Statement of Intent: In this essay I will be arguing that we should not be sceptical of our knowledge by
considering the empiricist response such as Locke and Russel and also most crucially considering how
we should be defining knowledge as the reliabilist definition and how this most notably shows we should
not be sceptical of our knowledge. There are two key issues, proving that our current justification is
credible (mainly showed via the empiricist) and secondly considering what the sceptics actually mean by
justification - as showed by the reliabalist response.


RICE 1:
R: Russell’s response. Although we understand sceptical arguments such as the brain in the vat, there is
no reason to actually believe them. It is simply just common sense and more rational that the external
world exists.

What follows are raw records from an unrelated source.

Lemma ensures_bind {A B} (m : res A) (k : A -> res B) P Q :
  ensures m P -> (forall x, P x -> ensures (k x) Q) -> ensures (bind m k) Q.
Proof. destruct m; cbn; auto. Qed.
Lemma ensures_ok {A} (m : res A) P x : ensures m P -> m = Ok x -> P x.
Proof. by intros H ->. Qed.
Lemma ensures_any {A} (m : res A) : ensures m (fun _ => True).
Proof. by destruct m. Qed.
(** A computation that has a result, which satisfies [P] *)
Definition returns {A} (m : res A) (P : A -> Prop) : Prop :=
  match m with Ok x => P x | Abort _ => False end.

Lemma returns_bind {A B} (m : res A) (k : A -> res B) P Q :
  returns m P -> (forall x, P x -> returns (k x) Q) -> returns (bind m k) Q.
Proof. destruct m; cbn; [auto|done]. Qed.
Lemma returns_ok {A} (m : res A) P : returns m P <-> exists x, m = Ok x /\ P x.
Proof. destruct m; cbn; [split; [eauto|by intros (x & [= <-] & H)]|split; [done|by intros (x & [=] & _)]]. Qed.
Lemma returns_weak {A} (m : res A) (P Q : A -> Prop) : returns m P -> (forall x, P x -> Q x) -> returns m Q.
Proof. destruct m; cbn; auto. Qed.
Create HintDb frame.

(** Go through a computation: a part about which a lemma of [frame] is known
    is used with it, any other part with nothing known of its result. *)
Ltac frame_step :=
  lazymatch goal with
  | |- ensures (Abort _) _ => exact I
  | |- ensures (bind _ _) _ =>
      first [ eapply ensures_bind; [solve [eauto with frame nocore]|]
            | eapply (ensures_bind _ _ (fun _ => True)); [apply ensures_any|] ];
      let x := fresh "x" in let H := fresh "H" in intros x H; cbn beta in H
  | |- ensures (let '(_, _) := ?x in _) _ => destruct x; cbn [fst snd] in *
  | |- ensures (if ?b then _ else _) _ => destruct b
  | |- ensures (match ?x with _ => _ end) _ => destruct x
  | |- ensures (Ok _) _ => cbn in *
  end.
Ltac frame_tac := cbv zeta; repeat frame_step; repeat case_match; cbn in *; intuition congruence.

(** The condition of the computation in [H] *)
Ltac if_in H := match type of H with (if ?b then _ else _) = _ => destruct b end.
Ltac if_goal := match goal with |- context [if ?b then _ else _] => destruct b end.
(** Lists of numbers that are equal up to order, by the permutations in the
    context: every number occurs as often in both. *)
Ltac perm_lia :=
  apply (Permutation_count_occ Z.eq_dec); let x := fresh "x" in intros x;
  repeat match goal with
    | Hp : Permutation _ _ |- _ => apply (fun H => proj1 (Permutation_count_occ Z.eq_dec _ _) H x) in Hp
    end;
  rewrite ?count_occ_app in *; lia.
(** Equal tuples of numbers *)
Ltac pair_lia := repeat apply (f_equal2 pair); lia.

(** ** Lists *)

(** Number of elements of a list that satisfy a boolean test. *)
Fixpoint countb {A} (p : A -> bool) (l : list A) : Z :=
  match l with
  | [] => 0
  | x :: l => (if p x then 1 else 0) + countb p l
  end.

Lemma countb_nonneg {A} (p : A -> bool) l : 0 <= countb p l.
Proof. induction l as [|x l IH]; simpl; [lia | destruct (p x); lia]. Qed.

Lemma countb_app {A} (p : A -> bool) l1 l2 :
  countb p (l1 ++ l2) = countb p l1 + countb p l2.
Proof. induction l1; simpl; lia. Qed.

Lemma countb_length {A} (p : A -> bool) l : countb p l <= Z.of_nat (length l).
Proof. induction l as [|x l IH]; simpl; [lia | destruct (p x); lia]. Qed.

Lemma countb_ext {A} (p q : A -> bool) l :
  (forall x, p x = q x) -> countb p l = countb q l.
Proof. intros E. induction l as [|x l IH]; simpl; [done|]. by rewrite E, IH. Qed.

Lemma countb_perm {A} (p : A -> bool) l1 l2 : l1 ≡ₚ l2 -> countb p l1 = countb p l2.
Proof. induction 1; cbn [countb]; lia. Qed.
Lemma countb_zero {A} (p : A -> bool) l : countb p l = 0 <-> forall x, In x l -> p x = false.
Proof.
  induction l as [|x l IH]; simpl; [done|]. pose proof (countb_nonneg p l). split.
  - intros E y [<-|Hy]; [by destruct (p x); [lia|]|]. apply IH; [destruct (p x); lia|done].
  - intros H'. rewrite (H' x) by (by left). apply IH. auto.
Qed.
Lemma countb_insert {A} (p : A -> bool) l : forall i x d, (i < length l)%nat ->
  countb p (<[i := x]> l) = countb p l - (if p (nth i l d) then 1 else 0) + (if p x then 1 else 0).
Proof.
  induction l as [|y l IH]; intros [|i] x d Hi; simpl in *; try lia. rewrite (IH i x d) by lia. lia.
Qed.
Lemma countb_update {A} (p : A -> bool) l i x y : l !! i = Some y ->
  countb p (<[i := x]> l) = countb p l - (if p y then 1 else 0) + (if p x then 1 else 0).
Proof.
  intros Hi. rewrite (countb_insert p l i x x) by (by eapply lookup_lt_Some).
  by rewrite (nth_lookup_Some _ _ _ _ Hi).
Qed.
Lemma countb_delete {A} (p : A -> bool) l : forall i x, l !! i = Some x ->
  countb p (delete i l) = countb p l - (if p x then 1 else 0).
Proof.
  induction l as [|y l IH]; intros [|i] x Hx; cbn in Hx; simplify_eq; [cbn; lia|].
  change (delete (S i) (y :: l)) with (y :: delete i l). cbn [countb]. rewrite (IH _ _ Hx). lia.
Qed.

Create HintDb cxl discriminated.
Create Rewrite HintDb cxl.
#[export] Hint Resolve countb_nonneg countb_length u64_range : cxl.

The consistency of everyone with thousand different kinds of sense data which still agree
which each other leads us to believe that there is a real world. We have no genuine reason to believe that
we are a brain in a vat - the existence of physical objects is the best explanation for our sense experience.
I: Okay but is the existence of physical objects really the best explanation for our sense experience. If we
are brain in vats then our sense experience would be exactly as it is now: involuntary coherent, systematic
which are the very justifications used for the proof of the External World. And therefore our experience
provides no reason to prefer the hypothesis of physical objects over the hypothesis of being a brain in a
vat as both explanation of our experience are equally good. And so we can’t completely rule it out.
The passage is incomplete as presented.